● Your goal:
Start the output with the opening line of the listing below and continue, reproducing each line exactly, up to and including the line that contains "videoscale ← gst_element_factory_make".

● Data for the task:
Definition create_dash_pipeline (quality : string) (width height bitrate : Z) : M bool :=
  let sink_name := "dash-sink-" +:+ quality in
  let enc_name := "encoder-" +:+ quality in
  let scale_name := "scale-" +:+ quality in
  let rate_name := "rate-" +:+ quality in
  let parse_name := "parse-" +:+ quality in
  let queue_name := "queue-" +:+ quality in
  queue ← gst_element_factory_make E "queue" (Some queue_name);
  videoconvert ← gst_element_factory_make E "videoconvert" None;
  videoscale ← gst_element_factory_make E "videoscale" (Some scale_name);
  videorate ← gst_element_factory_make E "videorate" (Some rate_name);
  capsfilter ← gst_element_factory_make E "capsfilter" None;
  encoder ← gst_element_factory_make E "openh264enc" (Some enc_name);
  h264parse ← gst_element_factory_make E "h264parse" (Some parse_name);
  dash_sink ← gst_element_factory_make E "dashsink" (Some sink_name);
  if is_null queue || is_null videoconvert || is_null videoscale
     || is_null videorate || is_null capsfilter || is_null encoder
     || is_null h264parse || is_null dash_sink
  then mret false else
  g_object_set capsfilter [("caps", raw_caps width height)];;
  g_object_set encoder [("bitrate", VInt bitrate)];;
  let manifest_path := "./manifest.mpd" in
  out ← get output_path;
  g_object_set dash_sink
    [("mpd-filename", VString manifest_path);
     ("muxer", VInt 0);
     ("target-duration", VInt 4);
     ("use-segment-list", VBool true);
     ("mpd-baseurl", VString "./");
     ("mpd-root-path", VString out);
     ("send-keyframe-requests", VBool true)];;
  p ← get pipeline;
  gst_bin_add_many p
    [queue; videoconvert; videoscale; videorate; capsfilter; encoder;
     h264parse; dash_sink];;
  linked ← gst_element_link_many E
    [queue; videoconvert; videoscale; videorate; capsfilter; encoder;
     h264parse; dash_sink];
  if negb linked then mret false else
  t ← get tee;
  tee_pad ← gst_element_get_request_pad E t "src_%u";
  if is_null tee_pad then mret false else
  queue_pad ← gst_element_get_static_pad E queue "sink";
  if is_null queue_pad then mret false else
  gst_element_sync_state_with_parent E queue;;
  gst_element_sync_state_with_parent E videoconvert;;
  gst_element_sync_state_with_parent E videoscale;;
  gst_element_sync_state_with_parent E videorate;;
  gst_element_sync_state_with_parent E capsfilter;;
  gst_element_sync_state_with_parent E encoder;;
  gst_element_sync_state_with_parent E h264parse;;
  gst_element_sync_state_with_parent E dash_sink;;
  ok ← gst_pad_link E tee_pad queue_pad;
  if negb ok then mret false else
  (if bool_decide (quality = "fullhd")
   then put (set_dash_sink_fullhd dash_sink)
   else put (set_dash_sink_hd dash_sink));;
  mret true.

● Exercise response:
Definition create_dash_pipeline (quality : string) (width height bitrate : Z) : M bool :=
  let sink_name := "dash-sink-" +:+ quality in
  let enc_name := "encoder-" +:+ quality in
  let scale_name := "scale-" +:+ quality in
  let rate_name := "rate-" +:+ quality in
  let parse_name := "parse-" +:+ quality in
  let queue_name := "queue-" +:+ quality in
  queue ← gst_element_factory_make E "queue" (Some queue_name);
  videoconvert ← gst_element_factory_make E "videoconvert" None;
  videoscale ← gst_element_factory_make E "videoscale" (Some scale_name);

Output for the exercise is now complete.